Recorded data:

(** ** Resolver and scorer in sequence *)

(** X15.  Scoring what the resolver returned gives one feedback line per
    input ingredient that keys a rule, each naming that ingredient
    verbatim, and a score no lower than max(0, 100 - 20n) for a recipe
    of n ingredients; ingredients without a rule cost nothing. *)
Theorem resolve_then_score :
  forall recipe pantryItems userRegion out,
    findIngredientSubstitutes recipe pantryItems userRegion = Returns out ->
    let result := analyzeAuthenticityScore recipe out in
    let matched := filter hasRule (authenticIngredients recipe) in
    length (feedback result) = length matched
    /\ map original out = matched
    /\ feedback result = map feedbackFor out
    /\ (Z.max 0 (100 - 20 * Z.of_nat (length (authenticIngredients recipe)))
        <= score result)%Z
    /\ (matched = [] -> score result = 100%Z).
Proof.
  intros recipe pantryItems userRegion out H result matched.
  subst result matched.
  apply returned_suggestions in H. destruct H as [_ ->].
  rewrite analyzeAuthenticityScore_closed. cbn [score feedback].
  pose proof (suggestion_originals pantryItems (authenticIngredients recipe))
    as Horig.
  set (out := flat_map (suggestion pantryItems) (authenticIngredients recipe)) in *.
  assert (Hlen : length out = length (filter hasRule (authenticIngredients recipe))).
  { now rewrite <- Horig, length_map. }
  pose proof (filter_length_le hasRule (authenticIngredients recipe)) as Hle.
  pose proof (countImpact_total out) as Htotal.
  pose proof (countImpact_nonneg minimal out).
  pose proof (countImpact_nonneg moderate out).
  pose proof (countImpact_nonneg significant out).
  split; [now rewrite length_map|]. split; [exact Horig|].
  split; [reflexivity|]. split; [lia|].
  intros Hnone. rewrite Hnone in Hlen. cbn [length] in Hlen. lia.
Qed.

Lemma resolve_then_score_witness :
  findIngredientSubstitutes
    {| authenticIngredients := ["Ghee"; "water"; "Fish Sauce"] |}
    [ {| name := "Unsalted BUTTER" |} ] ""
  = Returns
      [ {| original := "Ghee"; substitute := "butter";
           notes := "Unsalted butter is your best alternative, coconut oil changes flavor profile";
           flavorImpact := minimal |};
        {| original := "Fish Sauce"; substitute := "soy sauce with salt";
           notes := "Add a pinch of salt and a drop of vinegar to better mimic umami flavor";
           flavorImpact := significant |} ]
  /\ length (feedback
               (analyzeAuthenticityScore
                  {| authenticIngredients := ["Ghee"; "water"; "Fish Sauce"] |}
                  [ {| original := "Ghee"; substitute := "butter";
                       notes := "Unsalted butter is your best alternative, coconut oil changes flavor profile";
                       flavorImpact := minimal |};
                    {| original := "Fish Sauce"; substitute := "soy sauce with salt";
                       notes := "Add a pinch of salt and a drop of vinegar to better mimic umami flavor";
                       flavorImpact := significant |} ]))
     = length (filter hasRule ["Ghee"; "water"; "Fish Sauce"]).
Proof.
  split; [reflexivity|].
  exact (proj1 (@resolve_then_score
                  {| authenticIngredients := ["Ghee"; "water"; "Fish Sauce"] |}
                  [ {| name := "Unsalted BUTTER" |} ] "" _ eq_refl)).
Defined.
(** * Document scanner: detection geometry, stability tracking, rectification

    A shallow embedding of the algorithmic core of the scanner:
    - [DocumentDetection] : the detection library ([sortCorners] by
      top/bottom split, returning whatever it assembles;
      [convertToGrayscale]);
    - [ImageProcessing]   : the rectification component ([cropDocumentExactly],
      [correctPerspective], its guarded copy of [sortCorners]);
    - [DocumentCameraFallback] : the upload fallback ([handleConfirm]);
    - [DocumentCamera]    : the camera component (quadrant [sortCorners],
      [evaluateDetectionQuality], the detection cycle, the auto-capture
      effect, [handleCapture], [toggleAutoMode], [detectDocumentWithCV],
      ...);
    - [DocumentScannerApp] : the application shell (its steps and handlers);
    - [DocumentPreview]   : the preview (zoom, rotation, fit to screen).

    Numbers.  A JavaScript [number] is modelled by an exact rational [Q]:
    the arithmetic below is the arithmetic of the source without rounding
    error, and the decimal literals of the source ([0.1], [1.414], ...) are
    the rationals they denote.  Counters and millisecond timestamps, which
    only ever hold integers, are modelled by [Z].  [Math.hypot] is an
    implementation-approximated host routine; it is a field of [Host] and
    every theorem holds for whichever routine the host supplies.

    State.  The component state is the record of its [useState] cells.  An
    operation reads the cells as they were committed by the last render and
    returns the record after all its setter calls, so one detection cycle,
    one run of the auto-capture effect or one click is one step. *)

From Stdlib Require Import String.
From Stdlib Require Import ZArith QArith Qabs Qround Qminmax.
From Stdlib Require Import List Bool Lia Lqa Permutation Sorted Morphisms.
Import ListNotations.

Local Open Scope Q_scope.

(** ** JavaScript primitives used by the scanner *)

Module JS.

(** [a < b] on numbers. *)
Definition ltb (a b : Q) : bool := negb (Qle_bool b a).

(** [a >= b] on numbers. *)
Definition geb (a b : Q) : bool := Qle_bool b a.

(** [a !== b] on numbers. *)
Definition neqb (a b : Q) : bool := negb (Qeq_bool a b).

(** [Math.sign]. *)
Definition Math_sign (a : Q) : Q :=
  if ltb 0 a then 1 else if ltb a 0 then -1 else 0.

(** [Math.abs]. *)
Definition Math_abs (a : Q) : Q := Qabs a.

(** [Math.round]: the nearest integer, ties going up. *)
Definition Math_round (a : Q) : Z := Qfloor (a + (1 # 2)).

(** [Math.min(...xs)] and [Math.max(...xs)] on a non-empty argument list. *)
Definition Math_min (xs : list Q) : Q :=
  match xs with
  | [] => 0
  | a :: rest => fold_left Qmin rest a
  end.

Definition Math_max (xs : list Q) : Q :=
  match xs with
  | [] => 0
  | a :: rest => fold_left Qmax rest a
  end.

(** Whether a [string | null] counts as true in a condition: it is neither
    [null] nor the empty string. *)
Definition truthy (s : option string) : bool :=
  match s with
  | Some text => negb (String.eqb text EmptyString)
  | None => false
  end.

(** What storing a number into a [Uint8ClampedArray] keeps
    ([ToUint8Clamp]): [NaN], here [None], gives 0, the number is clamped to
    0..255 and rounded to the nearest integer, ties going to the even one. *)
Definition ToUint8Clamp (v : option Q) : Z :=
  match v with
  | None => 0
  | Some number =>
      if Qle_bool number 0 then 0
      else if Qle_bool 255 number then 255
      else
        let f := Qfloor number in
        if ltb (inject_Z f + (1 # 2)) number then (f + 1)%Z
        else if ltb number (inject_Z f + (1 # 2)) then f
        else if Z.even f then f else (f + 1)%Z
  end.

» Work required:
Copy out the range of lines above starting at the line with "A JavaScript [number]" and ending at the line with "implementation-approximated host routine;", exactly and including both.

» Written solution:
    Numbers.  A JavaScript [number] is modelled by an exact rational [Q]:
    the arithmetic below is the arithmetic of the source without rounding
    error, and the decimal literals of the source ([0.1], [1.414], ...) are
    the rationals they denote.  Counters and millisecond timestamps, which
    only ever hold integers, are modelled by [Z].  [Math.hypot] is an
    implementation-approximated host routine; it is a field of [Host] and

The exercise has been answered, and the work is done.